The frustrated and agitated pupils said the only thing they did during last year’s Swaziland Primary Certificate (SPC) examination was to seek clarity from invigilators on questions they did not understand.


They refuted allegations of malpractice levelled against them. One pupil wondered why they were being punished for “asking.”
Another one argued that no official from the Ministry of Education and Training or Examinations Council of Swaziland bothered to tell them why they were being punished.


“I was at school on Tuesday and Wednesday and no one told me why I was not proceeding to Form One. What have I done to get this treatment? Our teachers usually tell us why they beat us but we haven’t been told why we are repeating Standard Five,” one pupil, aged 16, said.
“This is really unfair to me because I didn’t do anything that warrants punishment. I never copied. Okay, let me see my scripts to see that I indeed copied.”

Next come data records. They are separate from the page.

Definition code_chars (body : list Ascii.ascii) : bool :=
  match body with
  | first :: rest =>
      match rev rest with
      | last :: middle =>
          is_upper_alnum first && is_upper_alnum last
          && forallb is_code_char middle && (length middle <=? 48)%nat
      | [] => false
      end
  | [] => false
  end.

Lemma code_chars_Forall (body : list Ascii.ascii) :
  code_chars body = true → Forall (fun c => is_code_char c = true) body.
Proof.
  destruct body as [|first rest]; [done|]. simpl.
  destruct (rev rest) as [|last middle] eqn:Hrev; [done|].
  rewrite !andb_true_iff. intros [[[Hfirst Hlast] Hmiddle] _].
  apply (f_equal (@rev _)) in Hrev. rewrite rev_involutive in Hrev. subst rest. simpl.
  constructor; [unfold is_code_char; by rewrite Hfirst|].
  apply Forall_app. split.
  - apply Forall_forall. intros c Hc. rewrite forallb_forall in Hmiddle.
    apply Hmiddle. apply in_rev. by apply list_elem_of_In.
  - constructor; [|done]. unfold is_code_char. by rewrite Hlast.
Qed.

Lemma matches_CODE_REGEX_body (code : string) :
  matches_CODE_REGEX code = true →
  ∃ body, code_chars body = true
    ∧ (list_ascii_of_string code = body ∨ list_ascii_of_string code = body ++ ["010"%char]).
Proof.
  unfold matches_CODE_REGEX. fold (code_chars (list_ascii_of_string code)).
  destruct (rev (list_ascii_of_string code)) as [|c before] eqn:Hrev.
  - intros Hbody. eexists. split; [exact Hbody|by left].
  - case_bool_decide as Hc.
    + intros Hbody. exists (rev before). split; [exact Hbody|]. right.
      apply (f_equal (@rev _)) in Hrev. rewrite rev_involutive in Hrev.
      rewrite Hrev. simpl. by rewrite Hc.
    + intros Hbody. eexists. split; [exact Hbody|by left].
Qed.

(** X14. The code that [destroy] leaves on a lot, the old code followed by
    [!] and a uuid, is never accepted by [_validate_code], whatever the old
    code and the uuid are: no lot can be created with it or renamed to it. *)
Theorem code_of_a_destroyed_lot_is_never_accepted (code uuid4_hex : string) :
  ∃ msg, _validate_code (String.append code (String.append "!" uuid4_hex))
         = Raise (ValueError msg).
Proof.
  unfold _validate_code. case_bool_decide; [by eexists|].
  destruct (_ || _)%bool; [by eexists|].
  destruct (matches_CODE_REGEX _) eqn:Hmatch; [|by eexists]. exfalso.
  apply matches_CODE_REGEX_body in Hmatch as (body & Hbody & Hchars).
  apply code_chars_Forall in Hbody. rewrite Forall_forall in Hbody.
  rewrite !list_ascii_of_string_append in Hchars. simpl in Hchars.
  assert ("!"%char ∈ body) as Hbang.
  { destruct Hchars as [<-|Hchars]; [set_solver|].
    assert ("!"%char ∈ body ++ ["010"%char]) as Hin by (rewrite <- Hchars; set_solver).
    apply elem_of_app in Hin as [Hin|Hin]; [done|].
    apply list_elem_of_singleton in Hin. discriminate. }
  apply Hbody in Hbang. discriminate.
Qed.

Lemma len_append (a b : string) : len (String.append a b) = (len a + len b)%nat.
Proof. unfold len. by rewrite list_ascii_of_string_append, List.filter_app, length_app. Qed.

Lemma is_code_char_not_continuation (c : Ascii.ascii) :
  is_code_char c = true → is_continuation_byte c = false.
Proof. destruct c as [[] [] [] [] [] [] [] []]; vm_compute; done. Qed.

(** A code that matches [_CODE_REGEX] is ASCII: it has as many characters as
    bytes. *)
Lemma len_of_a_matching_code (code : string) :
  matches_CODE_REGEX code = true → len code = String.length code.
Proof.
  intros Hmatch. apply matches_CODE_REGEX_body in Hmatch as (body & Hbody & Hchars).
  apply code_chars_Forall in Hbody.
  assert (Forall (fun c => is_continuation_byte c = false) (list_ascii_of_string code))
    as Hascii.
  { assert (Forall (fun c => is_continuation_byte c = false) body) as Hbody'.
    { eapply Forall_impl; [exact Hbody|]. apply is_code_char_not_continuation. }
    destruct Hchars as [->| ->]; [done|]. apply Forall_app. split; [done|].
    by apply Forall_singleton. }
  unfold len. rewrite <- length_list_ascii_of_string.
  clear Hchars. revert Hascii. generalize (list_ascii_of_string code). intros chars Hascii.
  induction Hascii as [|c chars Hc _ IH]; simpl; [done|]. rewrite Hc. simpl. by rewrite IH.
Qed.

(** X15. [$] in [_CODE_REGEX] also matches before a final newline: a code
    that is accepted and shorter than 50 characters is still accepted with a
    newline appended to it, unless it ends in a newline already. *)
Theorem accepted_code_with_a_final_newline_is_accepted (code : string) :
  _validate_code code = Ok tt →
  (String.length code < 50)%nat →
  last (list_ascii_of_string code) ≠ Some "010"%char →
  _validate_code (String.append code (String "010" EmptyString)) = Ok tt.
Proof.
  unfold _validate_code. case_bool_decide as Hempty; [done|].
  destruct (_ || _)%bool eqn:Hlen; [done|].
  destruct (matches_CODE_REGEX code) eqn:Hmatch; [|done]. intros _ Hshort Hlast.
  apply orb_false_iff in Hlen as [Hlo Hhi].
  apply Nat.ltb_ge in Hlo.
  rewrite <- (len_of_a_matching_code code Hmatch) in Hshort.
  assert (len (String.append code (String "010" EmptyString)) = S (len code)) as Hlength.
  { rewrite len_append. change (len (String "010" EmptyString)) with 1%nat. lia. }
  rewrite bool_decide_false by (intros Heq; by rewrite Heq in Hlength).
  rewrite Hlength.
  replace (S (len code) <? 2)%nat with false by (symmetry; apply Nat.ltb_ge; lia).
  replace (50 <? S (len code))%nat with false by (symmetry; apply Nat.ltb_ge; lia).
  simpl.
  replace (matches_CODE_REGEX (String.append code (String "010" EmptyString))) with true;
    [done|].
  symmetry. unfold matches_CODE_REGEX in *.
  rewrite list_ascii_of_string_append. simpl. rewrite rev_app_distr. simpl.
  rewrite rev_involutive.
  destruct (rev (list_ascii_of_string code)) as [|c before] eqn:Hrev; [done|].
  case_bool_decide as Hc; [|done]. exfalso. apply Hlast.
  apply (f_equal (@rev _)) in Hrev. rewrite rev_involutive in Hrev.
  rewrite Hrev. simpl. rewrite last_snoc. by rewrite Hc.
Qed.

End code_properties.

(** ** The composition of a created lot ([WineLotCreated.composition]) *)

Section created_composition.
Context {D : Type} `{!DecimalArith D}.
Variable subscribers : @WineLotEvent D → option exn.
#[local] Instance created_composition_aggregates :
  Aggregates (@WineLotEvent D) (@WineLotFields D) string Model := winemaking subscribers.

Lemma dict_set_fresh {K V : Type} `{EqDecision K} (k : K) (v : V) (d : pydict K V) :
  k ∉ dict_keys d → dict_set k v d = d ++ [(k, v)].
Proof.
  unfold dict_keys. induction d as [|[k0 v0] d IH]; simpl; [done|].
  rewrite not_elem_of_cons. intros [Hne Hd].
  rewrite decide_False by done. by rewrite IH.
Qed.

Lemma components_of_amounts (items acc : pydict LotComponent D) :
  NoDup (dict_keys (acc ++ items)) →
  fold_left
    (fun acc (c : @ComponentAmount D) =>
       dict_set {| variety := variety (component c);
                   appellation := appellation (component c);
                   vintage := vintage (component c) |} (percent c) acc)
    (map (fun cp => {| component := fst cp; percent := snd cp |}) items) acc
  = acc ++ items.
Proof.
  revert acc. induction items as [|[[x y z] pct] items IH]; intros acc Hkeys; simpl.
  - by rewrite app_nil_r.
  - unfold dict_keys in Hkeys. rewrite fmap_app in Hkeys. simpl in Hkeys.
    apply NoDup_app in Hkeys as (Hacc & Hfresh & Hitems).
    rewrite dict_set_fresh.
    + rewrite IH; [by rewrite <- (assoc_L (++))|].
      unfold dict_keys. rewrite !fmap_app. simpl.
      apply NoDup_app. split_and!.
      * apply NoDup_app. split_and!; [done| |apply NoDup_singleton].
        intros k Hk Hin. apply list_elem_of_singleton in Hin as ->.
        apply (Hfresh _ Hk). left.
      * intros k Hk Hin. apply elem_of_app in Hk as [Hk|Hk].
        -- apply (Hfresh _ Hk). by right.
        -- apply list_elem_of_singleton in Hk as ->. by apply NoDup_cons in Hitems as [? _].
      * by apply NoDup_cons in Hitems as [_ ?].
    + intros Hin. apply (Hfresh _ Hin). left.
Qed.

“How can they say I copied when I didn’t?”
The Times SUNDAY told him that their school was found guilty of malpractice.
Deadpanned, he asked, “What is malpractice?”


When it was explained to him that the word could mean a lot of wrongdoings committed by those who sat for the exam, he was not satisfied at all: “leligama utsi lingasho lokuningi ini nje (you say the word can mean a lot of wrongdoings, what are those wrongdoings?”